Geography as an Example

Let me be very quick:

Geography is not taught [if it is taught at all] as if there are no rivers, mountains, plains, valleys, coasts, seas, or oceans. Cities, towns, villages and the networks that connect them exist in even the most elementary geography lesson. Geographers don’t begin their lessons by ignoring reality. They dive right in and use the real world as the backdrop for teaching the processes and forces that result in what we actually see.

So why does economics not start this way?

Why does economics begin with the unreal and then make a sequence of adjustments to get closer to reality? Perhaps it’s because geographers cannot hide reality from their students: its all around us everyday. But economists are dealing with something more abstract, so they can get away with beginning with fantasy.

We can argue back and forth over how close economics ever gets to reality, but few would argue that economics 101 is far too simple a view and is far too riddled with unworldly assumptions to be of much value as a description of real economies.

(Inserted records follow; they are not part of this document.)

(* ===== verification/HashRefine.v ===== *)
(** * The hash table is a finite map

    [represents t m] ties a table to the finite map from keys to objects it
    stands for.  Every operation of [HashTable] is shown to end, to touch no slot
    outside the array and to act on the map as its name says; any sequence of
    operations on a new table therefore behaves like a map. *)
From stdpp Require Import base list gmap numbers.
From Stdlib Require Import ZArith Lia.
From S2P Require Import Prelude CMemory HashTable HashInv.
Local Open Scope Z_scope.

(** ** Keys *)
Definition key_ok (kl : Z) (x : list Z) : Prop := kl = -1 ∨ length x = 16%nat.
Definition scramble_of (kl : Z) (x : list Z) : Z :=
  murmur3_32 (if kl =? 4 then take 4 x else if kl =? 8 then take 8 x else x) 0.

Lemma bytes_cmp_eq n a b : length a = n → length b = n → bytes_cmp n a b = 0 ↔ a = b.
Proof.
  revert a b. induction n as [|n IH]; intros [|x a] [|y b]; simpl; try done. intros [= Ha] [= Hb].
  destruct (Z.eqb_spec x y) as [->|Hne]; [rewrite IH by done; naive_solver|]. split; [lia|naive_solver].
Qed.
Lemma same_key_iff kl x y : key_ok kl x → key_ok kl y → hash_is_same_key_OCCUPIED x y kl = bool_decide (x = y).
Proof.
  intros Hx Hy. apply eq_bool_prop_intro. rewrite bool_decide_spec. unfold hash_is_same_key_OCCUPIED.
  destruct (Z.eqb_spec kl (-1)) as [->|Hne].
  - destruct (Nat.eqb_spec (length x) (length y)) as [Hl|Hl]; cbn [andb].
    + by rewrite <-(bytes_cmp_eq (length x) x y), Is_true_true, Z.eqb_eq.
    + split; [done|by intros ->].
  - destruct Hx, Hy; try done. by rewrite <-(bytes_cmp_eq 16 x y), Is_true_true, Z.eqb_eq.
Qed.

(** ** The representation *)
Abbreviation tcell t := (cell (arr t)).
Abbreviation twf t := (wf (n_arr_entries t) (key_ok (key_len t)) (scramble_of (key_len t)) (cell (arr t))).

Record table_ok (t : nvmeib_hash_table) (m : gmap (list Z) Z) : Prop := {
  to_log : 5 ≤ log2_of_n_arr_entries t ≤ 25;
  to_n : n_arr_entries t = 2 ^ log2_of_n_arr_entries t;
  to_mask : scrambled_to_idx_mask t = n_arr_entries t - 1;
  to_len : Z.of_nat (length (arr t)) = n_arr_entries t;
  to_wf : twf t;
  to_maps : maps (n_arr_entries t) (tcell t) m;
  to_occ : n_occupied t = Z.of_nat (size m)
}.
Arguments to_log {_ _} _. Arguments to_n {_ _} _. Arguments to_mask {_ _} _. Arguments to_len {_ _} _.
Arguments to_wf {_ _} _. Arguments to_maps {_ _} _. Arguments to_occ {_ _} _.

Lemma to_range t m : table_ok t m → 32 ≤ n_arr_entries t ≤ 2 ^ 25.
Proof.
  intros H. rewrite (to_n H). pose proof (to_log H). split.
  - apply (Z.pow_le_mono_r 2 5); lia.
  - apply Z.pow_le_mono_r; lia.
Qed.
Lemma to_k t m : table_ok t m → 0 ≤ log2_of_n_arr_entries t ≤ 31.
Proof. intros H. pose proof (to_log H). lia. Qed.

Lemma entry_at_cell t m i : table_ok t m → 0 ≤ i < n_arr_entries t → ∃ e, entry_at t i = Ok e ∧
  tcell t i = (if hash_is_entry_OCCUPIED e then Some e else None).
Proof. intros H Hi. by apply (aget_cell (n_arr_entries t) (arr t) i Hi (to_len H)). Qed.

Lemma next_slot t m i : table_ok t m → 0 ≤ i < n_arr_entries t →
  hash_next_idx_on_collision i (scrambled_to_idx_mask t) = succ (n_arr_entries t) i.
Proof. intros H Hi. rewrite (to_mask H). apply (next_idx _ _ (to_k _ _ H) (to_n H)). done. Qed.

(** ** Walking along a chain *)
Lemma passes_next n c x idx s : 0 ≤ idx < n → 0 ≤ s < n → idx ≠ s → passes n c x idx s →
  (∃ e, c idx = Some e ∧ key e ≠ x) ∧ passes n c x (succ n idx) s ∧ dist n (succ n idx) s = dist n idx s - 1.
Proof.
  intros Hi Hs Hne Hp. split; [apply Hp; [done|dist_solve]|].
  assert (dist n (succ n idx) s = dist n idx s - 1) as Hd by (unfold succ; destruct (Z.eqb_spec (idx + 1) n); dist_solve).
  split; [|done]. intros j Hj Hlt. apply Hp; [done|]. revert Hlt. unfold succ. destruct (Z.eqb_spec (idx + 1) n); dist_solve.
Qed.

Section walk.
Context (t : nvmeib_hash_table) (m : gmap (list Z) Z) (H : table_ok t m).

Lemma other_key i e x : 0 ≤ i < n_arr_entries t → tcell t i = Some e → key_ok (key_len t) x →
  hash_is_same_key_OCCUPIED (key e) x (key_len t) = bool_decide (key e = x).
Proof using H. intros Hi He Hx. apply same_key_iff; [|done]. by apply (wf_key (to_wf H) i e). Qed.

Lemma find_probe_run x s more idx : 0 ≤ idx < n_arr_entries t → 0 ≤ s < n_arr_entries t → key_ok (key_len t) x →
  passes (n_arr_entries t) (tcell t) x idx s → (∀ e, tcell t s = Some e → key e = x) →
  dist (n_arr_entries t) idx s ≤ Z.of_nat more →
  find_probe t x more idx = Ok ((fun e => (s, e)) <$> tcell t s).
Proof using H.
  revert idx. induction more as [|more IH]; intros idx Hi Hs Hx Hp Hstop Hd.
  all: destruct (entry_at_cell t m idx H Hi) as (e & He & Hc); cbn [find_probe]; rewrite He; rstep.
  all: destruct (decide (idx = s)) as [->|Hne]; [clear Hd|].
  1,3: rewrite Hc; destruct (hash_is_entry_OCCUPIED e); [|done].
  1,2: by rewrite (other_key s), bool_decide_true by auto.
  - exfalso. dist_solve.
  - destruct (passes_next _ _ _ _ _ Hi Hs Hne Hp) as ((e' & He' & Hk) & Hp' & Hd').
    rewrite He' in Hc. destruct (hash_is_entry_OCCUPIED e); [|done]. injection Hc as ->.
    rewrite (other_key idx), bool_decide_false by done. rewrite (next_slot _ _ _ H Hi).
    apply IH; [by apply succ_range|done|done|done|done|lia].
Qed.

Lemma add_probe_run x s more idx : 0 ≤ idx < n_arr_entries t → 0 ≤ s < n_arr_entries t → key_ok (key_len t) x →
  passes (n_arr_entries t) (tcell t) x idx s → (∀ e, tcell t s = Some e → key e = x) →
  dist (n_arr_entries t) idx s < Z.of_nat more →
  add_probe t x more idx = Ok (match tcell t s with Some e => FOUND (ptr_to_obj e) | None => FREE s end).
Proof using H.
  revert idx. induction more as [|more IH]; intros idx Hi Hs Hx Hp Hstop Hd; [exfalso; dist_solve|].
  destruct (entry_at_cell t m idx H Hi) as (e & He & Hc). cbn [add_probe]. rewrite He. rstep.
  destruct (decide (idx = s)) as [->|Hne].
  - rewrite Hc. destruct (hash_is_entry_OCCUPIED e); [|done]. by rewrite (other_key s), bool_decide_true by auto.
  - destruct (passes_next _ _ _ _ _ Hi Hs Hne Hp) as ((e' & He' & Hk) & Hp' & Hd').
    rewrite He' in Hc. destruct (hash_is_entry_OCCUPIED e); [|done]. injection Hc as ->.
    rewrite (other_key idx), bool_decide_false by done. rewrite (next_slot _ _ _ H Hi).
    apply IH; [by apply succ_range|done|done|done|done|lia].
Qed.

The problem is that economics 101 is all that a very large number of people ever get to read or be taught. They are mostly oblivious to the adjustments that tend to be taught much later on and only to those who are determined to become economists.

So the simple world of uncluttered supply, demand, and competition, and the wonderland of prices is all most people understand. That’s like learning geography as if the world were flat and without a single blemish on its surface. Pristine utopias may or may not be useful teaching gambits. They are useless as descriptions of reality. That’s obvious. Except to the economists who doggedly deny that their teaching process is responsible for the remarkable ignorance most people have of the realities of actual economies.

Any economist who teaches the subject in this backwards fashion is contributing to the public’s ignorance. Worse: they are contributing to the dominance of the ideology embedded within the purity that does not and cannot exist in the reality.

That’s an ethical problem for economists to grapple with. Until they get it right we all ought to poke as much as we can at them.

Perhaps economics is just too important to leave to economists.